_WHAT THE EXERCISE ASKS_: Transcribe exactly each line of the entries, from the opening line to the line with "Local Open Scope string_scope.", with both of those lines included.

_STORED DATA_:
(* ===== verification/IRDestroy.v ===== *)
(** * Operations that keep the invariant, and destroying a node

    The operations on inputs and on lists keep every part of the invariant, and a
    node that holds no blocks and whose outputs have no uses can be destroyed.

    [Node::destroy] for a node without blocks whose outputs have no uses: it goes from
    its list, from the uses of its inputs and from the graph with its outputs. *)
From stdpp Require Import sorting.
From S2P Require Import Prelude JitTypes JitGraph IRSpec IRUses IRLists IRNames IRBuild IRBlocks.
Local Open Scope string_scope.
Local Open Scope nat_scope.
Local Open Scope list_scope.
#[local] Set Warnings "-clear-no-such-hyp".
Import IR.

(** ** Inputs *)

(** Every input of the new lists is an input of the old ones or of the same graph. *)
Definition good_inputs (s : Store) (I : gmap ptr (list (option ptr))) : Prop :=
  ∀ n l x g, I !! n = Some l → x ∈ l → f_graph s !! n = Some g → ∃ v, x = Some v ∧ value_graph s v g.

Lemma good_old s : wf_uses s → wf_graphs s → good_inputs s (f_inputs s).
Proof.
  intros WU WG n l x g Hl Hx Hg. destruct x as [v|]; [|by destruct (no_null _ WU _ _ Hl)]. exists v. split; [done|]. by eapply (input_graph _ WG).
Qed.
Lemma good_insert s I n l :
  good_inputs s I → (∀ x g, x ∈ l → f_graph s !! n = Some g → ∃ v, x = Some v ∧ value_graph s v g) → good_inputs s (<[n := l]> I).
Proof. intros HI Hn m k x g [[<- <-]|[_ Hk]]%lookup_insert_Some; [by apply Hn|by eapply HI]. Qed.

Lemma inputs_wf L s s' :
  wf L s → changes [Inputs; Uses] s s' → mirror (edge (f_inputs s')) (f_uses s') → dom (f_inputs s') ⊆ dom (f_inputs s) →
  good_inputs s (f_inputs s') → wf L s'.
Proof.
  intros W C HM Hdom HI. frame_wf C W.
  - constructor; [done|]. intros n l Hl Hx. assert (is_Some (f_graph s !! n)) as [g Hg].
    { assert (n ∈ dom (f_inputs s)) as Hd by (apply Hdom, elem_of_dom; eauto). apply elem_of_dom in Hd as [k (N & HN & _)%f_inputs_Some].
      exists (graph_ N). apply f_graph_Some. eauto. }
    by destruct (HI n l None g Hl Hx Hg) as (v & ? & _).
  - pose proof (w_graphs _ _ W) as WG.
    assert (HG : f_graph s' = f_graph s) by (apply (C OfGraph); outside).
    assert (HR : f_root s' = f_root s) by (apply (C Root); outside).
    assert (HN : f_all_nodes s' = f_all_nodes s) by (apply (C AllNodes); outside).
    assert (HV : f_all_values s' = f_all_values s) by (apply (C AllValues); outside).
    assert (HA : f_all_blocks s' = f_all_blocks s) by (apply (C AllBlocks); outside).
    assert (HB : block_heap s' = block_heap s) by (apply (C BlockHeap); outside).
    assert (HO : f_owner s' = f_owner s) by (apply (C Owner); outside).
    assert (HD : f_def s' = f_def s) by (apply (C Def); outside).
    constructor; unfold value_graph; rewrite ?HG, ?HR, ?HN, ?HV, ?HA, ?HB, ?HO, ?HD; try by apply WG.
    intros n l v g Hl Hv Hg. destruct (HI n l (Some v) g Hl Hv Hg) as (w & [= ->] & Hw). done.
Qed.

(** One list of inputs changes. *)
Lemma one_input_wf L s s' n l l' :
  wf L s → changes [Inputs; Uses] s s' → mirror (edge (f_inputs s')) (f_uses s') → f_inputs s !! n = Some l →
  f_inputs s' = <[n := l']> (f_inputs s) →
  (∀ x g, x ∈ l' → f_graph s !! n = Some g → x ∈ l ∨ ∃ v, x = Some v ∧ value_graph s v g) → wf L s'.
Proof.
  intros W C HM Hl HI Hx. eapply inputs_wf; [done|done|done| |]; rewrite HI.
  - rewrite dom_insert. apply union_subseteq. split; [|done]. apply singleton_subseteq_l, elem_of_dom. eauto.
  - pose proof (good_old s (w_uses _ _ W) (w_graphs _ _ W)) as H0. apply good_insert; [done|].
    intros x g Hin Hg. destruct (Hx x g Hin Hg) as [Hin'|H]; [|done]. by eapply H0.
Qed.

Lemma same_graph_fun (s : Store) (n : ptr) g h : f_graph s !! n = Some g → f_graph s !! n = Some h → g = h.
Proof. congruence. Qed.

Section inputs.
Context (L : gmap ptr (list ptr)) (s : Store) (W : wf L s) (n : ptr) (l : list (option ptr)) (g : ptr).
Context (Hl : f_inputs s !! n = Some l) (Hg : f_graph s !! n = Some g).
Let HM : mirror (edge (f_inputs s)) (f_uses s) := uses_mirror _ (w_uses _ _ W).
Let Hnn : None ∉ l := no_null _ (w_uses _ _ W) _ _ Hl.

Lemma addInput_wf v : value_graph s v g → ∃ s', addInput n v s = (Ok v, s') ∧ changes [Inputs; Uses] s s' ∧
  f_inputs s' = <[n := l ++ [Some v]]> (f_inputs s) ∧ wf L s'.
Proof.
  intros Hv. destruct (addInput_Ok n l v g s HM Hl Hg Hv) as (s' & E & C & HI & HM'). exists s'. split_and!; [done..|].
  eapply one_input_wf; [done|done|done|exact Hl|exact HI|]. intros x h [Hx| ->%list_elem_of_singleton]%elem_of_app Hh; [by left|right].
  exists v. split; [done|]. by rewrite (same_graph_fun _ _ _ _ Hh Hg).
Qed.
Lemma insertInput_wf i v : i ≤ length l → value_graph s v g → ∃ s', insertInput n i v s = (Ok v, s') ∧ changes [Inputs; Uses] s s' ∧
  f_inputs s' = <[n := take i l ++ Some v :: drop i l]> (f_inputs s) ∧ wf L s'.
Proof.
  intros Hi Hv. destruct (insertInput_Ok n i l v g s HM Hl Hnn Hi Hg Hv) as (s' & E & C & HI & HM'). exists s'. split_and!; [done..|].
  eapply one_input_wf; [done|done|done|exact Hl|exact HI|]. intros x h Hx Hh. rewrite <- (take_drop i l), elem_of_app.
  apply elem_of_app in Hx as [Hx|[->|Hx]%elem_of_cons]; [tauto| |tauto]. right.
  exists v. split; [done|]. by rewrite (same_graph_fun _ _ _ _ Hh Hg).
Qed.
Lemma replaceInput_wf i old v : l !! i = Some (Some old) → value_graph s v g → ∃ s', replaceInput n i v s = (Ok old, s') ∧
  changes [Inputs; Uses] s s' ∧ f_inputs s' = <[n := <[i := Some v]> l]> (f_inputs s) ∧ wf L s'.
Proof.
  intros Hi Hv. destruct (replaceInput_Ok n i l old v g s HM Hl Hi Hg Hv) as (s' & E & C & HI & HM'). exists s'. split_and!; [done..|].
  eapply one_input_wf; [done|done|done|exact Hl|exact HI|]. intros x h [j Hj]%list_elem_of_lookup Hh.
  apply list_lookup_insert_Some in Hj as [(_ & <- & _)|[_ Hj]]; [right|left; by eapply list_elem_of_lookup_2].
  exists v. split; [done|]. by rewrite (same_graph_fun _ _ _ _ Hh Hg).
Qed.
Lemma replaceInputWith_wf from to : value_graph s from g → value_graph s to g → ∃ s', replaceInputWith n from to s = (Ok tt, s') ∧
  changes [Inputs; Uses] s s' ∧ f_inputs s' = <[n := subst_value from to <$> l]> (f_inputs s) ∧ wf L s'.
Proof.
  intros Hf Ht. destruct (replaceInputWith_Ok n l from to g s HM Hl Hg Hf Ht) as (s' & E & C & HI & HM'). exists s'. split_and!; [done..|].
  eapply one_input_wf; [done|done|done|exact Hl|exact HI|]. intros x h (y & -> & Hy)%list_elem_of_fmap Hh. unfold subst_value.
  case_decide; [right|by left]. exists to. split; [done|]. by rewrite (same_graph_fun _ _ _ _ Hh Hg).
Qed.
Lemma removeInput_wf i : i < length l → ∃ s', removeInput n i s = (Ok tt, s') ∧ changes [Inputs; Uses] s s' ∧
  f_inputs s' = <[n := delete i l]> (f_inputs s) ∧ wf L s'.
Proof.
  intros Hi. destruct (removeInput_Ok n i l s HM Hl Hnn Hi) as (s' & E & C & HI & HM'). exists s'. split_and!; [done..|].
  eapply one_input_wf; [done|done|done|exact Hl|exact HI|]. intros x h Hx _. left. eapply sublist_subseteq; [apply sublist_delete|done].
Qed.
Lemma removeAllInputs_wf : ∃ s', removeAllInputs n s = (Ok tt, s') ∧ changes [Inputs; Uses] s s' ∧
  f_inputs s' = <[n := []]> (f_inputs s) ∧ wf L s'.
Proof.
  destruct (removeAllInputs_Ok n l s HM Hl Hnn) as (s' & E & C & HI & HM'). exists s'. split_and!; [done..|].
  eapply one_input_wf; [done|done|done|exact Hl|exact HI|]. by intros x h Hx%not_elem_of_nil.
Qed.
End inputs.

Lemma replaceAllUsesWith_wf L s v w g vs ws :
  wf L s → v ≠ w → f_uses s !! v = Some vs → f_uses s !! w = Some ws → value_graph s v g → value_graph s w g →
  ∃ s', Value_replaceAllUsesWith v w s = (Ok tt, s') ∧ changes [Inputs; Uses] s s' ∧
    f_inputs s' = fmap (M:=list) (subst_value v w) <$> f_inputs s ∧ f_uses s' = <[v := []]> (<[w := ws ++ vs]> (f_uses s)) ∧ wf L s'.
Proof.
  intros W Hvw Hv Hw Hgv Hgw. destruct (replaceAllUsesWith_Ok v w g vs ws s (uses_mirror _ (w_uses _ _ W)) Hvw Hv Hw Hgv Hgw) as (s' & E & C & HI & HU & HM).
  exists s'. split_and!; [done..|]. eapply inputs_wf; [done|done|done| |]; rewrite HI.
  - by rewrite dom_fmap.
  - intros n l x h (k & <- & Hk)%lookup_fmap_Some (y & -> & Hy)%list_elem_of_fmap Hh.
    destruct (good_old s (w_uses _ _ W) (w_graphs _ _ W) n k y h Hk Hy Hh) as (u & -> & Hu). unfold subst_value. case_decide as Hd; [|eauto].
    injection Hd as ->. exists w. split; [done|]. by rewrite <- (value_graph_fun _ _ _ _ Hgv Hu).
Qed.

(** ** Lists *)

(** Inserting a node that does not hold the block, directly or deeper. *)
Lemma rooted_insert s s' this b :
  f_owner s !! this = Some None → f_owner s' = <[this := Some b]> (f_owner s) → block_heap s' = block_heap s →
  rooted s b → (inside s this b → False) → ∀ c, rooted s c → rooted s' c.
Proof.
  intros Ho HO HB Hb Hin.
  assert (H0 : ∀ c, rooted s c → (inside s this c → False) → rooted s' c).
  { induction 1 as [c C HC Hn|c C n HC Hn Hno|c C n e HC Hn Hno _ IH]; intros Hni.
    - eapply rooted_top; [by rewrite HB|done].
    - eapply rooted_loose; [by rewrite HB|done|]. rewrite HO, lookup_insert_ne; [done|]. intros <-. apply Hni. by eapply inside_direct.
    - eapply rooted_in; [by rewrite HB|done| |].
      + rewrite HO, lookup_insert_ne; [done|]. intros <-. congruence.
      + apply IH. intros H. apply Hni. by eapply inside_deep. }
  induction 1 as [c C HC Hn|c C n HC Hn Hno|c C n e HC Hn Hno _ IH].
  - eapply rooted_top; [by rewrite HB|done].
  - destruct (decide (n = this)) as [->|Hne].
    + eapply rooted_in; [by rewrite HB|done|by rewrite HO, lookup_insert_eq|by apply H0].
    + eapply rooted_loose; [by rewrite HB|done|by rewrite HO, lookup_insert_ne].
  - eapply rooted_in; [by rewrite HB|done| |done]. rewrite HO, lookup_insert_ne; [done|]. intros <-. congruence.
Qed.
Lemma rooted_remove s s' n :
  is_Some (f_owner s !! n) → f_owner s' = <[n := None]> (f_owner s) → block_heap s' = block_heap s → ∀ c, rooted s c → rooted s' c.
Proof.
  intros Ho HO HB. induction 1 as [c C HC Hn|c C m HC Hn Hno|c C m e HC Hn Hno _ IH].
  - eapply rooted_top; [by rewrite HB|done].
  - eapply rooted_loose; [by rewrite HB|done|]. rewrite HO. destruct (decide (n = m)) as [->|]; [apply lookup_insert_eq|by rewrite lookup_insert_ne].
  - destruct (decide (n = m)) as [->|].
    + eapply rooted_loose; [by rewrite HB|done|]. by rewrite HO, lookup_insert_eq.
    + eapply rooted_in; [by rewrite HB|done| |done]. by rewrite HO, lookup_insert_ne.
Qed.

(** Only the block of one node changes. *)
Lemma owner_graphs s s' n c :
  changes [Owner; Next; Prev; Pos] s s' → f_owner s' = <[n := c]> (f_owner s) → wf_graphs s →
  (∀ b B, c = Some b → block_heap s !! b = Some B → f_graph s !! n = Some (block_graph_ B)) → wf_graphs s'.
Proof.
  intros C HO WG Hc.
  assert (HG : f_graph s' = f_graph s) by (apply (C OfGraph); outside).
  assert (HR : f_root s' = f_root s) by (apply (C Root); outside).
  assert (HI : f_inputs s' = f_inputs s) by (apply (C Inputs); outside).
  assert (HN : f_all_nodes s' = f_all_nodes s) by (apply (C AllNodes); outside).
  assert (HV : f_all_values s' = f_all_values s) by (apply (C AllValues); outside).
  assert (HA : f_all_blocks s' = f_all_blocks s) by (apply (C AllBlocks); outside).
  assert (HB : block_heap s' = block_heap s) by (apply (C BlockHeap); outside).
  assert (HD : f_def s' = f_def s) by (apply (C Def); outside).
  constructor; unfold value_graph; rewrite ?HG, ?HR, ?HI, ?HN, ?HV, ?HA, ?HB, ?HD; try by apply WG.
  intros m b B. rewrite HO. intros [[<- Hb]|[_ Hm]]%lookup_insert_Some HBk; [by eapply Hc|by eapply (member_graph _ WG)].
Qed.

_TASK SOLUTION_:
(* ===== verification/IRDestroy.v ===== *)
(** * Operations that keep the invariant, and destroying a node

    The operations on inputs and on lists keep every part of the invariant, and a
    node that holds no blocks and whose outputs have no uses can be destroyed.

    [Node::destroy] for a node without blocks whose outputs have no uses: it goes from
    its list, from the uses of its inputs and from the graph with its outputs. *)
From stdpp Require Import sorting.
From S2P Require Import Prelude JitTypes JitGraph IRSpec IRUses IRLists IRNames IRBuild IRBlocks.
Local Open Scope string_scope.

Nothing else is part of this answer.